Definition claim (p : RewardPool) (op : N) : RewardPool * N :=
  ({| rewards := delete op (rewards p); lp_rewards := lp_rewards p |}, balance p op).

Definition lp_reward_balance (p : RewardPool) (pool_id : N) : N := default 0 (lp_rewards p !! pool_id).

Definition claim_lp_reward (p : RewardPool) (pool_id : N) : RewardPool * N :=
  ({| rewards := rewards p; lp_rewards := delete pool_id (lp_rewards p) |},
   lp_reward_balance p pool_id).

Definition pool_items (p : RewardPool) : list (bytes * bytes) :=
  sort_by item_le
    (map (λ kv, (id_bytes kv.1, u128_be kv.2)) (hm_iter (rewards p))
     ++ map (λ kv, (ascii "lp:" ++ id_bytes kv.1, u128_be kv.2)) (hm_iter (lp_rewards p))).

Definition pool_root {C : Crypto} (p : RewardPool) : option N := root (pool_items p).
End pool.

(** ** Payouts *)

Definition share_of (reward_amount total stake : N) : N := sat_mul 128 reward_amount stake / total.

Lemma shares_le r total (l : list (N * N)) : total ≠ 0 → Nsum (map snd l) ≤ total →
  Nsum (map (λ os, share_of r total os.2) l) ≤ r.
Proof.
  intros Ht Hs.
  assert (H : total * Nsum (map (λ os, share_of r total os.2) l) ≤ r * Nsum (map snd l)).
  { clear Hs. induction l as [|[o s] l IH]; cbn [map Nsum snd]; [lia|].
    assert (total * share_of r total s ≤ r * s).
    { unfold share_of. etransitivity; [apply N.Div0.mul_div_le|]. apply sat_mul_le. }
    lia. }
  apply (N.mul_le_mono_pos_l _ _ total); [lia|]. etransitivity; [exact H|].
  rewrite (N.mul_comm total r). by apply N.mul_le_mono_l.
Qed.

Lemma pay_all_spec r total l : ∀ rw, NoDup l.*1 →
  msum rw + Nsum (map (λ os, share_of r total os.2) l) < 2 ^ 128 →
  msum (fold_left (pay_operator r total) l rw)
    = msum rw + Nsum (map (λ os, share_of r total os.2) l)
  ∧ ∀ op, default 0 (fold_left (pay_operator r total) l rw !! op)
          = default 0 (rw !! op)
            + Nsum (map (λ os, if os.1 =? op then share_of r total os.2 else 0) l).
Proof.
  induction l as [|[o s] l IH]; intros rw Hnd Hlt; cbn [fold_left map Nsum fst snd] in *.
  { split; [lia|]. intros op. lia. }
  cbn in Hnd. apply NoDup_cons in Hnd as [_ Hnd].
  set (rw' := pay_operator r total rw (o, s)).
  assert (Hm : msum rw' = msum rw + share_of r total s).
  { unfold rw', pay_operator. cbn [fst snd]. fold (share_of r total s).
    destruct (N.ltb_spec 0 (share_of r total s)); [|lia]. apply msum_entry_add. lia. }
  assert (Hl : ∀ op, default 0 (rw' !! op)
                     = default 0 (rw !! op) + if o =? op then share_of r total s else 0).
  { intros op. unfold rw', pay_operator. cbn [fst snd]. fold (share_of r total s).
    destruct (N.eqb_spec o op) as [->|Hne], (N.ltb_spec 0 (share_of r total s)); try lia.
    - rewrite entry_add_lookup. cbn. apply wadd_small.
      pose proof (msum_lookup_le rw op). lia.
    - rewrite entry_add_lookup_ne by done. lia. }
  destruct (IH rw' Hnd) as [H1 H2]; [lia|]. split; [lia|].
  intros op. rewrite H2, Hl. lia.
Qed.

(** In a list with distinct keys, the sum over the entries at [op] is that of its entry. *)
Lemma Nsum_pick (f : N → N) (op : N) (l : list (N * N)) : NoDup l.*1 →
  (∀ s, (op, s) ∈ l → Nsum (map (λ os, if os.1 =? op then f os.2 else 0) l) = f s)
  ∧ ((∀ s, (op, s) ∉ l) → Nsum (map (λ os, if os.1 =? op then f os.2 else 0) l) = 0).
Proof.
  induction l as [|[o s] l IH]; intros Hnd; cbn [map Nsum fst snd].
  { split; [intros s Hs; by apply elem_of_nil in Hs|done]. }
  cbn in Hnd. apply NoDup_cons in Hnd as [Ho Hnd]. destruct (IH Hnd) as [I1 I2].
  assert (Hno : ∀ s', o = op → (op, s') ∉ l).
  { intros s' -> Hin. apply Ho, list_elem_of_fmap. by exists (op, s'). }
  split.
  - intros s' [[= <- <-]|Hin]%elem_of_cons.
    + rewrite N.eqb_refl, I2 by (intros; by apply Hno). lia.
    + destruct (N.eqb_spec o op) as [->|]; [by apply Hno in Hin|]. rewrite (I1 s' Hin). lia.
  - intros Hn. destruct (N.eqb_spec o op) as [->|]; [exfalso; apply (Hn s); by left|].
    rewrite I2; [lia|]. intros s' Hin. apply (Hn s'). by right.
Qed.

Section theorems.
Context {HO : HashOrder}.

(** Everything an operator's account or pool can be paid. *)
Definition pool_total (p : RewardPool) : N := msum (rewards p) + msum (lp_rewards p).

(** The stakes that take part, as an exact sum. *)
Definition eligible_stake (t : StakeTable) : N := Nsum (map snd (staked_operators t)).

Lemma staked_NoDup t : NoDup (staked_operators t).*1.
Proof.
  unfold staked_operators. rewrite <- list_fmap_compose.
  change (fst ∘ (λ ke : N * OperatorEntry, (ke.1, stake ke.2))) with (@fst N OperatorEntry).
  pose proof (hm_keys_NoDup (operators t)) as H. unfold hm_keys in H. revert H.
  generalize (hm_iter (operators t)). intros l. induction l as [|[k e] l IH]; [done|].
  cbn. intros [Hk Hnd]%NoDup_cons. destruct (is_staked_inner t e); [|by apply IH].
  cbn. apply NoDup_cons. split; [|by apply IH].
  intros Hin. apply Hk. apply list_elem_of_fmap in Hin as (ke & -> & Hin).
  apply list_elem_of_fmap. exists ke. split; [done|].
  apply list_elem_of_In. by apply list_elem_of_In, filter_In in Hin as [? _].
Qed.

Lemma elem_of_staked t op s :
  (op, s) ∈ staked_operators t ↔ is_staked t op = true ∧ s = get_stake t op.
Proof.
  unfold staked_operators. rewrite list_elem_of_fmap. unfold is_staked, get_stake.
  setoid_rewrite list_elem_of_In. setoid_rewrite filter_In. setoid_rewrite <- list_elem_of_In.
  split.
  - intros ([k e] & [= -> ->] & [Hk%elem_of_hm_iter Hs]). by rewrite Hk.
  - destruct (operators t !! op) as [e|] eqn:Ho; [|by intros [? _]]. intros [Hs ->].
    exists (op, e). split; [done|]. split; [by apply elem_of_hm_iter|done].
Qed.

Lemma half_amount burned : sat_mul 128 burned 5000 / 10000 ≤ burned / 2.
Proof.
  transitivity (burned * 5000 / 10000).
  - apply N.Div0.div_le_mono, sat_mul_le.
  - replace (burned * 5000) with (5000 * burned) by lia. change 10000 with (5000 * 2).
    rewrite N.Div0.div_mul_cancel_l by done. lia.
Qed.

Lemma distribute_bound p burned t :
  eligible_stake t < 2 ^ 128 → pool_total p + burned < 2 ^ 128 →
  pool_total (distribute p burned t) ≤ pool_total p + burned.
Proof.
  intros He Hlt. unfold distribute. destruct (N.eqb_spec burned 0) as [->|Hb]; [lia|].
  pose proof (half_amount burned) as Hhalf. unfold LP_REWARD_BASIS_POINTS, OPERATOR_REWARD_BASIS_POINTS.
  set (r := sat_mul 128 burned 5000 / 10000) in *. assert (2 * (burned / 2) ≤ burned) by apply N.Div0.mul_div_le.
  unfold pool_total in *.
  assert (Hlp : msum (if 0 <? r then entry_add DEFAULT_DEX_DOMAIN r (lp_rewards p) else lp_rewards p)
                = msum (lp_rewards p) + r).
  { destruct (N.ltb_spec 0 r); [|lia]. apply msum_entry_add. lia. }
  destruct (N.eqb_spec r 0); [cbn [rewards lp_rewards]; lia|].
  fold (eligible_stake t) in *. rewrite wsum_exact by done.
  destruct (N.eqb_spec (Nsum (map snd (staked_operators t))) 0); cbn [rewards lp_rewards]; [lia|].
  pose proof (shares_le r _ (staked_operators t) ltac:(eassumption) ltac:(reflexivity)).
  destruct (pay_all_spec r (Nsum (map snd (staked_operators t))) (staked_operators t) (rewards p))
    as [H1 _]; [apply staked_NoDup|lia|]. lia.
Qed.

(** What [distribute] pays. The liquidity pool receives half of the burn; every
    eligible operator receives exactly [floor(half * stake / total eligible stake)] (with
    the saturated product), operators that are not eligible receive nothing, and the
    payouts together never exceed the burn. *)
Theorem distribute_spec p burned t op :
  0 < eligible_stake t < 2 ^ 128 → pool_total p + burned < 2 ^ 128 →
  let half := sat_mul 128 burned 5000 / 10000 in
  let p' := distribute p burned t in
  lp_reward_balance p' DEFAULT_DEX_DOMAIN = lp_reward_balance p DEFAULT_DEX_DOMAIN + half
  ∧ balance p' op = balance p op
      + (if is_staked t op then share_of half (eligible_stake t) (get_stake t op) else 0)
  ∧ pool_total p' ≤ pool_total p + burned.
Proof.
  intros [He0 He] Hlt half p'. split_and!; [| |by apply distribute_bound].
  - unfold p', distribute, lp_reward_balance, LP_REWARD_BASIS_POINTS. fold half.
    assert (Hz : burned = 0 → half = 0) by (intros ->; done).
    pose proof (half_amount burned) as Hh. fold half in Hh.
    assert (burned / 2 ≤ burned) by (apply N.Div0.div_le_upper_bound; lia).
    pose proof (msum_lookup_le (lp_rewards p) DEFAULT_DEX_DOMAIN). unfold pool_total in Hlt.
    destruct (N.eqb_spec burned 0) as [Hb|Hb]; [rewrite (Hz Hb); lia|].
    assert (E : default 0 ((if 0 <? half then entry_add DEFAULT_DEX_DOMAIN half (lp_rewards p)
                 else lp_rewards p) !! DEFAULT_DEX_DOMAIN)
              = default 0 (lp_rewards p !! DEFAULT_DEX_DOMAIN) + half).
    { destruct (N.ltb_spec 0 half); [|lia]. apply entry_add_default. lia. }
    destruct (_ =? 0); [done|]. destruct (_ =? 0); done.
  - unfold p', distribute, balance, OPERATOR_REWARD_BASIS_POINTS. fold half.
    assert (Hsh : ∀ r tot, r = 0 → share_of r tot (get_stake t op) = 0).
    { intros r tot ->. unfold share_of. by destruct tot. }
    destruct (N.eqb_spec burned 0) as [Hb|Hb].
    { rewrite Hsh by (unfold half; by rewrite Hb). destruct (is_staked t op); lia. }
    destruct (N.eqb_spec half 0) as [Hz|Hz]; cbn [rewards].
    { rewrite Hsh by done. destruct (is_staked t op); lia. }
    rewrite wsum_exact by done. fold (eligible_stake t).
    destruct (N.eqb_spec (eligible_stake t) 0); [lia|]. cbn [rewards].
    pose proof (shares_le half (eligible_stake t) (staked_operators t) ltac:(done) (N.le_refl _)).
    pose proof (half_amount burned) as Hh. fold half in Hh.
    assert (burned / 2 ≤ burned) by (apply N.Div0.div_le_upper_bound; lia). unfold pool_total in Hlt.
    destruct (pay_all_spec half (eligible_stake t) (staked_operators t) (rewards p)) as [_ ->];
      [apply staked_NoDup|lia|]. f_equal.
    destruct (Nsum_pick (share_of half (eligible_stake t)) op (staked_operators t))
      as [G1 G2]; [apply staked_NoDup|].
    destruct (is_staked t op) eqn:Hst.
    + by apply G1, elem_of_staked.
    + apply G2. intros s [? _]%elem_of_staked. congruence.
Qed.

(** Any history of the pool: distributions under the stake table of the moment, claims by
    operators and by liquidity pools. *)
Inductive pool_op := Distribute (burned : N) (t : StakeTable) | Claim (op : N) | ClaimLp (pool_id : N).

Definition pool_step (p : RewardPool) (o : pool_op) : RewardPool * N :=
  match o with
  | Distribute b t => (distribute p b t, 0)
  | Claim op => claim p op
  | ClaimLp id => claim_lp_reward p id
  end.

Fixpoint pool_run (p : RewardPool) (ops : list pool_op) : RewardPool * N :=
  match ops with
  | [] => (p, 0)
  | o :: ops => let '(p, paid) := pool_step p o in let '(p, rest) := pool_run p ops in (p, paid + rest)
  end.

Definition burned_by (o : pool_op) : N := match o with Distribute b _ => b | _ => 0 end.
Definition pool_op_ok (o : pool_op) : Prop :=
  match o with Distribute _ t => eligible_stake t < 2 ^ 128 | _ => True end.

::::

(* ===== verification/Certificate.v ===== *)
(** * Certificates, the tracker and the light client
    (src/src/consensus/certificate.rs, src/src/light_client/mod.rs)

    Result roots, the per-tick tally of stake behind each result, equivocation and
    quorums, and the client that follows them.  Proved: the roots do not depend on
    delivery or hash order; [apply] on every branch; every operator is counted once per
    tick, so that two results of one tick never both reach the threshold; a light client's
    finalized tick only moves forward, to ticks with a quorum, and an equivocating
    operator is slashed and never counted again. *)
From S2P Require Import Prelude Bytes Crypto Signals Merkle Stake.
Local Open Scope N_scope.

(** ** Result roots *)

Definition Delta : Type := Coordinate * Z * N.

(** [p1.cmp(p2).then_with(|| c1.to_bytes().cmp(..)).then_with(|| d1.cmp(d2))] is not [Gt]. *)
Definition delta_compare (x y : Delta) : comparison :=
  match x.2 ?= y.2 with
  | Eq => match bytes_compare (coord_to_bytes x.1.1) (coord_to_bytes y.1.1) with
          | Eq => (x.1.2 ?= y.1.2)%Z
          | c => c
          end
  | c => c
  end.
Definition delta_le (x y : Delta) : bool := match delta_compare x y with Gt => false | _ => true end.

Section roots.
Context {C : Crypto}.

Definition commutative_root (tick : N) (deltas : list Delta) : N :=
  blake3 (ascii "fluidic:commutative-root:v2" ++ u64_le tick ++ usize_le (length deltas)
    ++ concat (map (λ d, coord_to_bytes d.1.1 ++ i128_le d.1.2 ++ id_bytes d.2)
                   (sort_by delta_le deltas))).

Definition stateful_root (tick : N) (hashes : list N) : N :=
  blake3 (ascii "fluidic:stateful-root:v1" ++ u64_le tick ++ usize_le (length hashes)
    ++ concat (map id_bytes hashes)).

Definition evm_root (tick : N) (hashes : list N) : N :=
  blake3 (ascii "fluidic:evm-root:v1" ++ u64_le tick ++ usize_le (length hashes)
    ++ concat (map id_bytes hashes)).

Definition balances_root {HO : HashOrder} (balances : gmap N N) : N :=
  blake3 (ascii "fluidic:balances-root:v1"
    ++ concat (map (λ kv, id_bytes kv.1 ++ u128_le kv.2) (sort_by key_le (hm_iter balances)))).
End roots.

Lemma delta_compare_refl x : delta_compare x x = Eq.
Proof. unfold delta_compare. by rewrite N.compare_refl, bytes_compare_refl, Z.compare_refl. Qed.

::::

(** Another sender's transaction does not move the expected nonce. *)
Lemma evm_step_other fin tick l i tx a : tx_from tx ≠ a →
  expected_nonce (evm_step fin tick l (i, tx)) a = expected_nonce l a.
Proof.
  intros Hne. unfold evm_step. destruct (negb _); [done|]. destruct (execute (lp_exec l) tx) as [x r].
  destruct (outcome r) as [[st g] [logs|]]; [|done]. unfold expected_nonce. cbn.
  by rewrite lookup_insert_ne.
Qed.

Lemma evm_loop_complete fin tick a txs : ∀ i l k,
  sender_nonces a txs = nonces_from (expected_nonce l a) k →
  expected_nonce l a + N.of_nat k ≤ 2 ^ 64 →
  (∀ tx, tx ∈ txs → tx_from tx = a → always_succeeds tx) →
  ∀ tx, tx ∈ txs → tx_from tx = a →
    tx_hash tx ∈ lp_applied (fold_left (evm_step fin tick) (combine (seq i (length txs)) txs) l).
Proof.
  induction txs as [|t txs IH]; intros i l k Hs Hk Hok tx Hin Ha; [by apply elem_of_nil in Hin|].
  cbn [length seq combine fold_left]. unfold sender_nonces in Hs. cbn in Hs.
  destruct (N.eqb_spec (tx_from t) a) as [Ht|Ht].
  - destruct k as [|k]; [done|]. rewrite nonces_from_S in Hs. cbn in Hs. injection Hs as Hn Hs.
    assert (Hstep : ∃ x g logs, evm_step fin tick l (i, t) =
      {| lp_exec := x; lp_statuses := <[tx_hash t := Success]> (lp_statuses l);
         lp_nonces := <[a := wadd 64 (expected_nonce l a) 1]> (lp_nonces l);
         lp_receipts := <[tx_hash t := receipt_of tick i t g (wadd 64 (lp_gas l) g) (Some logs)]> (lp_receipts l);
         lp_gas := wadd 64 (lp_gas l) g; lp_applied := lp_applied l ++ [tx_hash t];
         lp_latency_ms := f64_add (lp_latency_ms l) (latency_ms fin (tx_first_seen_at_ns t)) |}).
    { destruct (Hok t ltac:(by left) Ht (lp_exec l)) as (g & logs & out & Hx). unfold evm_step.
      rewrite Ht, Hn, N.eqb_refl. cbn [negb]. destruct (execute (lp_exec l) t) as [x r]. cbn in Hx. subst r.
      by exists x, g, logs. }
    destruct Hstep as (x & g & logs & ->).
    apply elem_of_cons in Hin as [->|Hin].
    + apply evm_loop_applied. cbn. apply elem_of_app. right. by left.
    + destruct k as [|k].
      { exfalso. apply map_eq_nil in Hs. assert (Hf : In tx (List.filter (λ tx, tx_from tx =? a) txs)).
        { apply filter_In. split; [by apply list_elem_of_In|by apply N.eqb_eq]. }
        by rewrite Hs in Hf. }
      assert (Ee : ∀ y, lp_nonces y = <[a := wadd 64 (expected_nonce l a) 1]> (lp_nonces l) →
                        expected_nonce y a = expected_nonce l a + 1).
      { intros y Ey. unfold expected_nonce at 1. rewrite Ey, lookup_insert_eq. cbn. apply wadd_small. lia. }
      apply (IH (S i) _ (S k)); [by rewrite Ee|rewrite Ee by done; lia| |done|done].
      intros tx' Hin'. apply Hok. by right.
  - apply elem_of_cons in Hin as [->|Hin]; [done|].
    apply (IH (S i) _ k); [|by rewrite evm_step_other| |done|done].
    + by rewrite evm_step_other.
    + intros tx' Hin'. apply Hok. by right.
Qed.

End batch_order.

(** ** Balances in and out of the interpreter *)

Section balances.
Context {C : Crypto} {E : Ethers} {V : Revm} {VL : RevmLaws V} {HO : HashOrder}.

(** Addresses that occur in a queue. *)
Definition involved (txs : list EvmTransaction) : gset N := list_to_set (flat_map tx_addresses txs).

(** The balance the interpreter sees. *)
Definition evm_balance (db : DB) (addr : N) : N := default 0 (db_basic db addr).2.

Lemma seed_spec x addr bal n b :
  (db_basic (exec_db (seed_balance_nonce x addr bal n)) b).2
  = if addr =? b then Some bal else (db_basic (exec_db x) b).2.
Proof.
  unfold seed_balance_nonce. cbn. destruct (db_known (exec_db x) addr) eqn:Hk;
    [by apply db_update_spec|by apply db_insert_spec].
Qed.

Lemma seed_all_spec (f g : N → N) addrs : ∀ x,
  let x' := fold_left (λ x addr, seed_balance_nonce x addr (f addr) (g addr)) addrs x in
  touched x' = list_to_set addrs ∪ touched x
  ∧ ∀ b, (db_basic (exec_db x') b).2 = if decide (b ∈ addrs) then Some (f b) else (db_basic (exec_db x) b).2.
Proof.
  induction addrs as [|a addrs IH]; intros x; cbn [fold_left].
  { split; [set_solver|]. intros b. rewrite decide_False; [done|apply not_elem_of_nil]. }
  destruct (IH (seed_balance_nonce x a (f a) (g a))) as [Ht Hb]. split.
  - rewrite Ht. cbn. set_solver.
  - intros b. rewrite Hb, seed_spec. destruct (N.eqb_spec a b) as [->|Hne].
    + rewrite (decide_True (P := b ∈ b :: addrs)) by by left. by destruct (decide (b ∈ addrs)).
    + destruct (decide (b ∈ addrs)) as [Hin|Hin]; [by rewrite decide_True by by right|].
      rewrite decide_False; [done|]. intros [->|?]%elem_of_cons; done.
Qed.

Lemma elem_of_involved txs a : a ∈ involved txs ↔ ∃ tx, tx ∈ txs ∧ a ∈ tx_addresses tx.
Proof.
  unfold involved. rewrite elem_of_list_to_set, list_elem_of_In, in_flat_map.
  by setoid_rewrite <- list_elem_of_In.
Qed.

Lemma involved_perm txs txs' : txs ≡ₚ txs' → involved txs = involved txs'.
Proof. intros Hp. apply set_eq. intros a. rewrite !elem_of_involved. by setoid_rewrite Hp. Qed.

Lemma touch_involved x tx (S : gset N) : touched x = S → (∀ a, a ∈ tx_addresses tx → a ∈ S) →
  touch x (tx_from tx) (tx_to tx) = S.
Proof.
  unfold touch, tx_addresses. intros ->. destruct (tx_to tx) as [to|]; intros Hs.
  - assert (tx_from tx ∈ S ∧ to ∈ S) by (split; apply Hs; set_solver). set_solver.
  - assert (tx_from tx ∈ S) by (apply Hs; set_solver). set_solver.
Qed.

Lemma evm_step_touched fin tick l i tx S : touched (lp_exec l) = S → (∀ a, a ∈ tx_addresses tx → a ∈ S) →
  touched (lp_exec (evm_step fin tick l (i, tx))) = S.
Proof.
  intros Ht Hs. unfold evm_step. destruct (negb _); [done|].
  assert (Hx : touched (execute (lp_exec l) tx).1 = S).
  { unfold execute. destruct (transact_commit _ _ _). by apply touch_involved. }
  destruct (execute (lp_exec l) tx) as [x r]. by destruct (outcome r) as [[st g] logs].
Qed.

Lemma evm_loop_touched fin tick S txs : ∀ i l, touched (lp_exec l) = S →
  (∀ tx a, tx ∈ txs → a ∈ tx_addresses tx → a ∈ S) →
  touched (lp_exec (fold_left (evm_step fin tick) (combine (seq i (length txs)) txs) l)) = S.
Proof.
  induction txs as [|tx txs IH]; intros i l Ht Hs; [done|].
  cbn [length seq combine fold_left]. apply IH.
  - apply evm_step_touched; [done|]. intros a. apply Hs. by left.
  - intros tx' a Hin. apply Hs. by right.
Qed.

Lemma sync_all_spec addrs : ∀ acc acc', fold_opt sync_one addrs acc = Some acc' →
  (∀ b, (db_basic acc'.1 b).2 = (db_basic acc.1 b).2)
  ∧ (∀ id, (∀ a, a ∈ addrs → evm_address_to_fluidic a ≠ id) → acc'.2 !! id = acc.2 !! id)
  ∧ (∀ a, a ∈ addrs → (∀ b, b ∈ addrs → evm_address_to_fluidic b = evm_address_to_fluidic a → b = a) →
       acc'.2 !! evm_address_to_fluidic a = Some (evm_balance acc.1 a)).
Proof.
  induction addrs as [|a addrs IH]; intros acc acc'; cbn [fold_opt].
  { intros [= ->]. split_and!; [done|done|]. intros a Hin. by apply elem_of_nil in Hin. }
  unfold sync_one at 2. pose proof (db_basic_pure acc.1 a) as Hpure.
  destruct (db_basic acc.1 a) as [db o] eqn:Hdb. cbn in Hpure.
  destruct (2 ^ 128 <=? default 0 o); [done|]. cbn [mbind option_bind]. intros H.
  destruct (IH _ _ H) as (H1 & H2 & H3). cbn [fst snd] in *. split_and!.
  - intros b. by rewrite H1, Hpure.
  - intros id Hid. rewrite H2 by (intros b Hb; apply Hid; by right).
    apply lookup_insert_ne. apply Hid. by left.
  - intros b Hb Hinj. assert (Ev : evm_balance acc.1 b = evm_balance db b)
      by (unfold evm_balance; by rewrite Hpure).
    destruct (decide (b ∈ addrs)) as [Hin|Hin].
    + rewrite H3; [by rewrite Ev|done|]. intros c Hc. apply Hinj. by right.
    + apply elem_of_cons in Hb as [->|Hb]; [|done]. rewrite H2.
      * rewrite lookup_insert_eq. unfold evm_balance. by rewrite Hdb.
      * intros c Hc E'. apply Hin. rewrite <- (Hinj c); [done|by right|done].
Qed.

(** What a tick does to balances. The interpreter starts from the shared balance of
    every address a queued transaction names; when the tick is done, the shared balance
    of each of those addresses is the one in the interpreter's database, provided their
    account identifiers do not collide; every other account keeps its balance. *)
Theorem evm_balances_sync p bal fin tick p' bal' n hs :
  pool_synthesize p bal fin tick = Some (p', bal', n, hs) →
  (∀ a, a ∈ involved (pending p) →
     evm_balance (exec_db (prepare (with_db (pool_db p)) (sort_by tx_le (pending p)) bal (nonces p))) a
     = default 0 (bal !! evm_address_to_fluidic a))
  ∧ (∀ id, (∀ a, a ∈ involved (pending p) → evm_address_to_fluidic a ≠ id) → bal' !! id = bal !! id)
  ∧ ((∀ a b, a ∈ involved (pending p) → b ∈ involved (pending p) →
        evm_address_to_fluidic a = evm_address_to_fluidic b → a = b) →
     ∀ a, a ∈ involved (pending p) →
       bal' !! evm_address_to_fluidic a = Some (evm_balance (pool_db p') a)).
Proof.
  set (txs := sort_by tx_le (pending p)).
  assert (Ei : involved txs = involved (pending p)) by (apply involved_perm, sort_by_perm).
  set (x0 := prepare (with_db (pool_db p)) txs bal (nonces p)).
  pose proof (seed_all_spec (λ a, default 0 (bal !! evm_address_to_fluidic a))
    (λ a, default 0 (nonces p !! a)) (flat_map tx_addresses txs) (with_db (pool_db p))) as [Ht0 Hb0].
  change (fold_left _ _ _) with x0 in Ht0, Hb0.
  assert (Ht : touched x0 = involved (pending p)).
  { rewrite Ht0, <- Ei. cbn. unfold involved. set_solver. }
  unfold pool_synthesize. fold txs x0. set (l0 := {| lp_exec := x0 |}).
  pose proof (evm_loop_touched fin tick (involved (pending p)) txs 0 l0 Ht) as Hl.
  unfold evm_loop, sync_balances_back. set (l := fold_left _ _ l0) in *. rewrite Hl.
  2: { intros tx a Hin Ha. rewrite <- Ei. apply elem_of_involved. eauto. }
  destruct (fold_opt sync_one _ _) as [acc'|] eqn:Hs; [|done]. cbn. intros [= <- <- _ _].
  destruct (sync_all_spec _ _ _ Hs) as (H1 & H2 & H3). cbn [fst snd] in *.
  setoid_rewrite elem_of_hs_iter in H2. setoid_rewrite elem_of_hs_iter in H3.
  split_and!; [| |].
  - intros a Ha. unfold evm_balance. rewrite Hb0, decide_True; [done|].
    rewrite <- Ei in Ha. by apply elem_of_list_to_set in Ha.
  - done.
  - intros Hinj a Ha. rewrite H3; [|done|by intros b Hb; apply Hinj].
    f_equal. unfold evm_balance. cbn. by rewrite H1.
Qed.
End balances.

::::

• [Required action]
Set down, unchanged, only those lines above that fall between the line with "transitivity (burned * 5000 / 10000)." and the line with "pose proof (half_amount burned) as Hhalf.", the two end lines included.

• [Solution to the problem]
  transitivity (burned * 5000 / 10000).
  - apply N.Div0.div_le_mono, sat_mul_le.
  - replace (burned * 5000) with (5000 * burned) by lia. change 10000 with (5000 * 2).
    rewrite N.Div0.div_mul_cancel_l by done. lia.
Qed.

Lemma distribute_bound p burned t :
  eligible_stake t < 2 ^ 128 → pool_total p + burned < 2 ^ 128 →
  pool_total (distribute p burned t) ≤ pool_total p + burned.
Proof.
  intros He Hlt. unfold distribute. destruct (N.eqb_spec burned 0) as [->|Hb]; [lia|].
  pose proof (half_amount burned) as Hhalf. unfold LP_REWARD_BASIS_POINTS, OPERATOR_REWARD_BASIS_POINTS.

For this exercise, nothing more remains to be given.